CONCLUSÃO Os estudos mostraram a contribuição da epidemiologia como instrumental para a avaliação do impacto na saúde de ações de saneamento básico, bem como que as melhorias de saneamento básico implementadas geraram um impacto positivo na saúde das crianças estudadas. As elevadas prevalências de Ascaris lumbricoides e Trichuris trichiura encontradas na população de estudo mostram que esses helmintos são altamente endêmicos na área estudada. Prevalências similares dos três helmintos estudados têm sido encontradas em crianças residentes em áreas periurbanas de outros países em desenvolvimento, todas apresentando deficiências de saneamento básico (SILVA; JAYATILLEKA, 1981; BUNDY et al., 1988; HARPHAM et al., 1988; GROSS et al., 1989; HETTIARACHCHI et al., 1989; KAN et al., 1989; AUER, 1990; FERREIRA et al., 1991).

Os resultados do estudo sugerem que houve uma diferença significante na prevalência de Ascaris lumbricoides, Trichuris trichiura e ancilostomídeos em crianças entre 5 e 14 anos de idade, e na intensidade de Trichuris trichiura, mas não na intensidade de infecção com Ascaris lumbricoides e ancilostomídeos, nas crianças dos grupos de assentamentos com intervenções de disposição de excretas humanos/esgotos sanitários (RES e ERD), quando comparado com aquelas morando nos três assentamentos com esgotos à céu aberto (SEM). As maiores diferenças observadas na prevalência e intensidade de infecção foram entre as crianças do grupo de assentamentos com rede simplificada de esgotamento sanitário (RES) e aquelas do grupo com esgotos a céu aberto (SEM). Os resultados do presente estudo mostram também com alguma evidência, que as melhorias de disposição de excretas humanos/esgotos sanitários contribuíram para controlar a transmissão no ambiente de domínio público de Ascaris lumbricoides, Trichuris trichiura e ancilostomídeos em crianças entre 5 e 14 anos de idade residentes em áreas periurbanas de Salvador, mesmo quando outros fatores sócio-econômicos, culturais e demográficos são considerados, embora tenha havido um residual não controlado, certamente relacionado a transmissão de domínio doméstico.

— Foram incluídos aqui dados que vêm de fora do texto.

(** What a window costs, as its usage tells it. *)
Definition accounts_for (l : list ContextRecord) (budget : ContextBudget) (w : ContextWindow) : Prop :=
  let pinned := List.filter p_pinned (map (prepare budget) l) in
  let u := usage w in
  included_tokens u = sum_Z (map count_message (messages w)) /\
  included_records u = Z.of_nat (length (messages w)) /\
  length (records w) = length (messages w) /\
  (over_budget u = true <-> exists m, max_tokens budget = Some m /\ m < tokens_of pinned) /\
  (forall m, max_tokens budget = Some m -> over_budget u = false -> included_tokens u <= m) /\
  (forall n, max_records budget = Some n -> included_records u <= Z.max n (Z.of_nat (length pinned))) /\
  included_records u + dropped_records u = Z.of_nat (length l) /\
  total_tokens u = sum_Z (map record_tokens l).

Lemma sum_prepared budget l :
  Forall counted l -> sum_Z (map p_original_tokens (map (prepare budget) l)) = sum_Z (map record_tokens l).
Proof.
  induction 1 as [|r l Hr _ IH]; [done|]. simpl. rewrite IH.
  destruct (prepare_spec budget r Hr) as (_ & _ & -> & _). done.
Qed.

(** C13. a window costs what its usage says and fits its budget: the tokens reported are those of
    the messages that are in it, they stay within [max_tokens] unless the pinned records alone
    exceed it - which is exactly when [over_budget] is set -, the number of records stays within
    [max_records] or is that of the pinned ones, and every record and every stored token is
    accounted for once, as included, elided or dropped. *)
Theorem window_accounts_and_fits (l : list ContextRecord) (budget : ContextBudget) :
  Forall counted l -> accounts_for l budget (assemble l budget).
Proof.
  intros Hl. destruct (assemble_spec l budget) as (j & kept & Hcut & Hw).
  pose proof Hw as (Hrep & _ & _ & Hr & Hm & Hir & Hit & Hdr & Hdt & Het & Hob).
  pose proof (included_le budget l j kept Hl Hrep) as Hle. pose proof (cost_saved budget l j kept Hl Hrep) as Hsaved.
  pose proof (original_selected budget l j kept Hl Hrep) as Horig. pose proof (zip_selected budget l j kept Hl Hrep) as Hzip.
  pose proof (sum_prepared budget l Hl) as Hsum. unfold accounts_for. rewrite (live_dead original) in Horig.
  apply (f_equal length) in Hzip. rewrite length_map, length_live_dead in Hzip.
  set (prepared := map (prepare budget) l) in *. assert (Hlen : length prepared = length l) by apply length_map.
  rewrite <- (take_drop j prepared), map_app, sum_Z_app in Hsum. rewrite <- (take_drop j prepared), length_app in Hlen.
  destruct Hcut as (_ & _ & _ & Htok & Hrec & _).
  assert (Hpin : List.filter p_pinned prepared = List.filter p_pinned (take j prepared) ++ List.filter p_pinned (drop j prepared))
    by by rewrite <- List.filter_app, take_drop.
  rewrite tokens_app, (tokens_split (drop j prepared)) in Hle.
  rewrite map_app, sum_Z_app in Horig. rewrite length_app in Hzip.
  rewrite !(length_split (take j prepared)), !(length_split (drop j prepared)) in *.
  rewrite Hr, Hm, Hob, Hpin, !map_map, !length_map, tokens_app, length_app in *. split_and!.
  - by rewrite Hit.
  - done.
  - done.
  - destruct (max_tokens budget) as [m|]; [rewrite Z.ltb_lt|]; naive_solver.
  - intros m Hmax. rewrite Hmax. intros Hover%Z.ltb_ge. specialize (Htok m Hmax). lia.
  - intros n Hmax. specialize (Hrec n Hmax). lia.
  - lia.
  - unfold total_tokens. assert (Hs : forall q, sum_Z (map p_original_tokens q) =
      sum_Z (map p_original_tokens (List.filter p_pinned q)) + sum_Z (map p_original_tokens (List.filter unpinned q))).
    { unfold unpinned. clear. induction q as [|p q IH]; simpl; [done|]. destruct (p_pinned p); simpl; lia. }
    rewrite (Hs (take j prepared)) in Hsum. lia.
Qed.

Os resultados também encaminham para implicações de ordem política. A transmissão de doenças no ambiente de domínio público é um problema público, requerendo investimentos públicos (em sistemas de disposição de excretas humanos/esgotos sanitários, de drenagem e de resíduos sólidos) ou regulação (normas e padrões de qualidade de água, proibição por lei de descarga ou lançamento clandestino de resíduos) para preveni-la. Os governos nacional, estaduais ou locais não podem se eximir de suas responsabilidades de proteger os indivíduos dos esgotos escoando à céu aberto ou extravasando nas ruas, bem como de evitar lançamento de lixo nos sistemas de drenagem e de esgotamento sanitário (CAIRNCROSS et al., 1996). O trabalho também se configura como uma contribuição ao Ano Internacional do Esgotamento Sanitário/International Year of Sanitation (2008) proclamado pela Organização das Nações Unidas, que têm como objetivo despertar na sociedade de todas as nações a necessidade de investir mais e com qualidade em esgotamento sanitário, visando reduzir o ainda elevado déficit com estes serviços essenciais à proteção e promoção da saúde e direito social de cidadania.